TASK OBJECTIVE: Nothing but the lines from the one containing "forall n, n ∈ names <->" through the one containing "Lemma autoscale_names n", both included, should be given again, each exactly as written below.

---------- DATA EXCERPTS

(** *** Scorecards *)
Lemma expect_all_done names :
  (forall n, n ∈ names -> is_Some (benchmark_metric_definition n)) ->
  exists ds, expect_all names = Done ds /\ Forall2 (fun n d => benchmark_metric_definition n = Some d) names ds.
Proof.
  induction names as [|n names IH]; intros H; [by exists []|].
  destruct (H n) as [d Hd]; [set_solver|]. destruct IH as (ds & Hds & Hf); [set_solver|].
  exists (d :: ds). split; [|by constructor].
  unfold mbind, exec_bind in *. cbn [expect_all unwrap]. rewrite Hd. cbn [unwrap]. by rewrite Hds.
Qed.
Definition defined (n : string) : bool :=
  match benchmark_metric_definition n with Some _ => true | None => false end.
Lemma defined_all l : forallb defined l = true -> forall n, n ∈ l -> is_Some (benchmark_metric_definition n).
Proof.
  rewrite forallb_forall. setoid_rewrite <-list_elem_of_In. intros H n Hn. specialize (H n Hn). unfold defined in H.
  destruct (benchmark_metric_definition n); [by eexists|done].
Qed.
Definition at_level (l : BenchmarkRequirementLevel) (names : list string) : bool :=
  forallb (fun d => Bool.eqb (bool_decide (d.(def_requirement) = l)) (existsb (String.eqb d.(def_name)) names))
    BENCHMARK_METRIC_CATALOG.
Lemma at_level_exact l names :
  at_level l names = true -> forallb defined names = true ->
  forall n, n ∈ names <-> exists d, benchmark_metric_definition n = Some d /\ d.(def_requirement) = l.
Proof.
  unfold at_level. rewrite forallb_forall. setoid_rewrite <-list_elem_of_In. intros H Hd n. split.
  - intros Hn. destruct (defined_all _ Hd n Hn) as [d Hf]. exists d. split; [done|].
    apply definition_exact in Hf as [Hin <-]. specialize (H d Hin). apply eqb_prop in H.
    rewrite (proj2 (existsb_eqb _ _) Hn) in H. by apply bool_decide_eq_true in H.
  - intros (d & Hf & Hl). apply definition_exact in Hf as [Hin <-]. specialize (H d Hin). apply eqb_prop in H.
    rewrite bool_decide_true in H by done. by apply existsb_eqb.
Qed.

Definition GUARDRAILS : list string := ["cleanup.leftover_bytes"; "reliability.unknown_failure_rate"]%string.
Definition autoscale_only : list string := take 11 AUTOSCALE_EFFICIENCY_SCORECARD_METRICS.
Lemma autoscale_names n :
  n ∈ AUTOSCALE_EFFICIENCY_SCORECARD_METRICS <->
  (exists d, benchmark_metric_definition n = Some d /\ d.(def_requirement) = AutoscaleDashboard) \/
  n = "cleanup.leftover_bytes"%string \/ n = "reliability.unknown_failure_rate"%string.
Proof.
  rewrite <-(at_level_exact AutoscaleDashboard autoscale_only); [|vm_compute; reflexivity..].
  change AUTOSCALE_EFFICIENCY_SCORECARD_METRICS with (autoscale_only ++ GUARDRAILS).
  rewrite elem_of_app. unfold GUARDRAILS. by rewrite elem_of_cons, list_elem_of_singleton.
Qed.
(** The pair of events a sample is taken from, and the time between them. *)
Definition event_pair (t : SandboxEventTrace) (a b : SandboxEventName) (l : LifecycleClass) (w : WorkloadClass)
    (p : RuntimeProfile) (nanos : Z) : Prop :=
  exists start end_,
    headline_event t a = Some start /\ headline_event t b = Some end_ /\
    labelled start l w p /\ labelled end_ l w p /\
    nanos = end_.(host_monotonic_ns) - start.(host_monotonic_ns) /\ 0 <= nanos <= max_uint 64.
Definition exact_sample (m : string) (nanos : Z) (a b : SandboxEventName) (l : LifecycleClass) (w : WorkloadClass)
    (p : RuntimeProfile) : DerivedMetricSample :=
  mk_derived m (Elapsed nanos) LifecycleLatency Milliseconds l w p a b ExactHostEventPair SmokeOnly.
Lemma unit_ok {E} (r : result E unit) : r = Ok tt \/ exists e, r = Err e.
Proof. destruct r as [[]|e]; eauto. Qed.
Lemma sample_of_pair_ok t m d a b l w p s :
  duration_backed d = true ->
  sample_of_pair t m d a b l w p = Ok s <->
  exists nanos, event_pair t a b l w p nanos /\ s = exact_sample m nanos a b l w p.
Proof.
  intros [Hk Hu]%duration_backed_spec. unfold sample_of_pair, duration_between, event_pair. rewrite Hk, Hu.
  unfold mbind, result_bind.
  destruct (headline_event t a) as [x|] eqn:Ea; cbn [ok_or]; [|naive_solver].
  destruct (headline_event t b) as [y|] eqn:Eb; cbn [ok_or]; [|naive_solver].
  pose proof (validate_ok m x l w p) as Hx. pose proof (validate_ok m y l w p) as Hy.
  destruct (unit_ok (validate_event_labels m x l w p)) as [E|[e E]]; rewrite E in Hx |- *.
  2:{ split; [done|]. intros (n & (x' & y' & [= <-] & [= <-] & Hl & _) & _). by apply Hx in Hl. }
  destruct (unit_ok (validate_event_labels m y l w p)) as [E'|[e E']]; rewrite E' in Hy |- *.
  2:{ split; [done|]. intros (n & (x' & y' & [= <-] & [= <-] & _ & Hl & _) & _). by apply Hy in Hl. }
  pose proof (proj1 Hx eq_refl) as Hlx. pose proof (proj1 Hy eq_refl) as Hly.
  set (delta := host_monotonic_ns y - host_monotonic_ns x).
  assert (Hsame : forall n, (exists start end_, Some x = Some start /\ Some y = Some end_ /\ labelled start l w p /\
      labelled end_ l w p /\ n = host_monotonic_ns end_ - host_monotonic_ns start /\ 0 <= n <= max_uint 64) <->
      n = delta /\ 0 <= n <= max_uint 64).
  { intros n. split; [|intros [-> Hn]; by exists x, y]. by intros (? & ? & [= <-] & [= <-] & _ & _ & ? & ?). }
  setoid_rewrite Hsame. destruct (delta <? 0) eqn:E1; [split; [done|]; intros (n & [-> ?] & _); lia|].
  destruct (max_uint 64 <? delta) eqn:E2; cbn [map_err]; [split; [done|]; intros (n & [-> ?] & _); lia|].
  split; [intros [= <-]; exists delta; split; [split; [done|lia]|done]|]. by intros (n & [-> _] & ->).
Qed.
Lemma product_sample_ok t m s :
  derive_product_autoscale_metric_sample t m = Ok s <->
  exists d nanos,
    benchmark_metric_definition (pa_metric m) = Some d /\ duration_backed d = true /\
    (forall e, e ∈ product_prerequisites m -> is_Some (headline_event t e)) /\
    event_pair t (pa_start_event m) (pa_end_event m) (pa_lifecycle m) (pa_workload m) (pa_profile m) nanos /\
    s = exact_sample (pa_metric m) nanos (pa_start_event m) (pa_end_event m) (pa_lifecycle m) (pa_workload m) (pa_profile m).
Proof.
  unfold derive_product_autoscale_metric_sample. unfold mbind, result_bind.
  destruct (benchmark_metric_definition (pa_metric m)) as [d|] eqn:Ed; cbn [ok_or]; [|split; [done|]; by intros (d' & n & ? & _)].
  destruct (duration_backed d) eqn:Eb; cbn [negb]; [|split; [done|]; intros (d' & n & [= <-] & Hb & _); congruence].
  pose proof (require_events_ok t (pa_metric m) (product_prerequisites m)) as Hr.
  unfold require_product_autoscale_prerequisites.
  destruct (unit_ok (require_events t (pa_metric m) (product_prerequisites m))) as [E|[e E]]; rewrite E in Hr |- *.
  - rewrite sample_of_pair_ok by done. split; [|intros (d' & n & _ & _ & _ & Hn & ->); by exists n].
    intros (n & Hn & ->). exists d, n. split_and!; [done|done|by apply Hr|done|done].
  - split; [done|]. intros (d' & n & _ & _ & Hp & _). by apply Hr in Hp.
Qed.

(** *** Tags *)
Lemma add_tag_new tags k v :
  tag_value k tags = None -> k <> ""%string -> len k <= MAX_TAG_KEY_BYTES -> len v <= MAX_TAG_VALUE_BYTES ->
  (length tags < 16)%nat -> add_tag tags k v = tags ++ [(k, v)].
Proof.
  intros Ht Hk Hlk Hlv Hn. unfold add_tag, push_tag, validate_tag, validate_tag_str.
  replace (is_empty k) with false by by destruct k. cbn [orb].
  replace (MAX_TAG_KEY_BYTES <? len k) with false by lia. replace (MAX_TAG_VALUE_BYTES <? len v) with false by lia.
  cbn [map_err]. rewrite Ht. unfold MAX_SAMPLE_TAGS. cbn. replace (16 <=? _) with false by lia. done.
Qed.
Lemma event_debug_short e : len (event_debug e) <= MAX_TAG_VALUE_BYTES.
Proof. by destruct e; vm_compute. Qed.
Definition source_tags (a b : SandboxEventName) : list (string * string) :=
  [("trust", "exact_host_event_pair"); ("confidence", "smoke_only"); ("start_event", event_debug a);
   ("end_event", event_debug b)]%string.
(** What the sample of a product metric says of the probe behind it. *)
Definition boundary_tags (m : ProductAutoscaleDurationMetric) : list (string * string) :=
  match m with
  | MAgentComputerReady | MAgentComputerResume =>
      [("probe_surface", "browser_db_cli_readiness"); ("measurement_boundary", "product_path")]
  | MAgentComputerCliReady => [("probe_surface", "code_interpreter_exec"); ("measurement_boundary", "cli_proxy")]
  | MAgentComputerBrowserReady =>
      [("probe_surface", "code_interpreter_health"); ("measurement_boundary", "browser_proxy")]
  | MAgentComputerDatabaseReady =>
      [("probe_surface", "code_interpreter_exec"); ("measurement_boundary", "sqlite_proxy_not_db_sidecar")]
  | MPressureToSafeFloor | MPressureClearToReadyTarget => []
  end%string.
Lemma with_tag_new s k v :
  tag_value k s.(sample_tags) = None -> k <> ""%string -> len k <= MAX_TAG_KEY_BYTES -> len v <= MAX_TAG_VALUE_BYTES ->
  (length s.(sample_tags) < 16)%nat -> with_tag s k v = with_tags s (s.(sample_tags) ++ [(k, v)]).
Proof. intros. unfold with_tag. by rewrite add_tag_new. Qed.
Ltac tag_side := first [apply event_debug_short | vm_compute; done | cbn; lia | done].
Lemma into_sample_tags m n a b l w p :
  into_benchmark_sample (exact_sample m n a b l w p) =
  with_product_probe_boundary_tags (mk_sample m LifecycleLatency Milliseconds (Elapsed n) (source_tags a b)) m.
Proof.
  unfold into_benchmark_sample, exact_sample, sample_new. cbn [d_metric d_kind d_unit d_value d_trust d_confidence
    d_start_event d_end_event]. do 4 (rewrite (with_tag_new (mk_sample _ _ _ _ _)) by tag_side; unfold with_tags;
    cbn [Samples.metric sample_kind sample_unit sample_value sample_tags app]).
  done.
Qed.
Lemma product_sample_tags m n :
  let a := pa_start_event m in let b := pa_end_event m in
  into_benchmark_sample (exact_sample (pa_metric m) n a b (pa_lifecycle m) (pa_workload m) (pa_profile m)) =
  mk_sample (pa_metric m) LifecycleLatency Milliseconds (Elapsed n) (source_tags a b ++ boundary_tags m).
Proof. cbn zeta. rewrite into_sample_tags. by destruct m; vm_compute. Qed.
Lemma product_defined m :
  exists d, benchmark_metric_definition (pa_metric m) = Some d /\ duration_backed d = true.
Proof. destruct m; eexists; (split; [vm_compute; reflexivity|reflexivity]). Qed.
Lemma elem_of_flat_map {A B} (f : A -> list B) l y : y ∈ flat_map f l <-> exists x, x ∈ l /\ y ∈ f x.
Proof. rewrite list_elem_of_In, in_flat_map. by setoid_rewrite <-list_elem_of_In. Qed.
Lemma elem_of_sample_if_ok s r : s ∈ sample_if_ok r <-> exists d, r = Ok d /\ s = into_benchmark_sample d.
Proof.
  destruct r as [d|e]; cbn; [rewrite list_elem_of_singleton; naive_solver|]. rewrite elem_of_nil. naive_solver.
Qed.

--------------------

SOLVED EXERCISE:
  forall n, n ∈ names <-> exists d, benchmark_metric_definition n = Some d /\ d.(def_requirement) = l.
Proof.
  unfold at_level. rewrite forallb_forall. setoid_rewrite <-list_elem_of_In. intros H Hd n. split.
  - intros Hn. destruct (defined_all _ Hd n Hn) as [d Hf]. exists d. split; [done|].
    apply definition_exact in Hf as [Hin <-]. specialize (H d Hin). apply eqb_prop in H.
    rewrite (proj2 (existsb_eqb _ _) Hn) in H. by apply bool_decide_eq_true in H.
  - intros (d & Hf & Hl). apply definition_exact in Hf as [Hin <-]. specialize (H d Hin). apply eqb_prop in H.
    rewrite bool_decide_true in H by done. by apply existsb_eqb.
Qed.

Definition GUARDRAILS : list string := ["cleanup.leftover_bytes"; "reliability.unknown_failure_rate"]%string.
Definition autoscale_only : list string := take 11 AUTOSCALE_EFFICIENCY_SCORECARD_METRICS.
Lemma autoscale_names n :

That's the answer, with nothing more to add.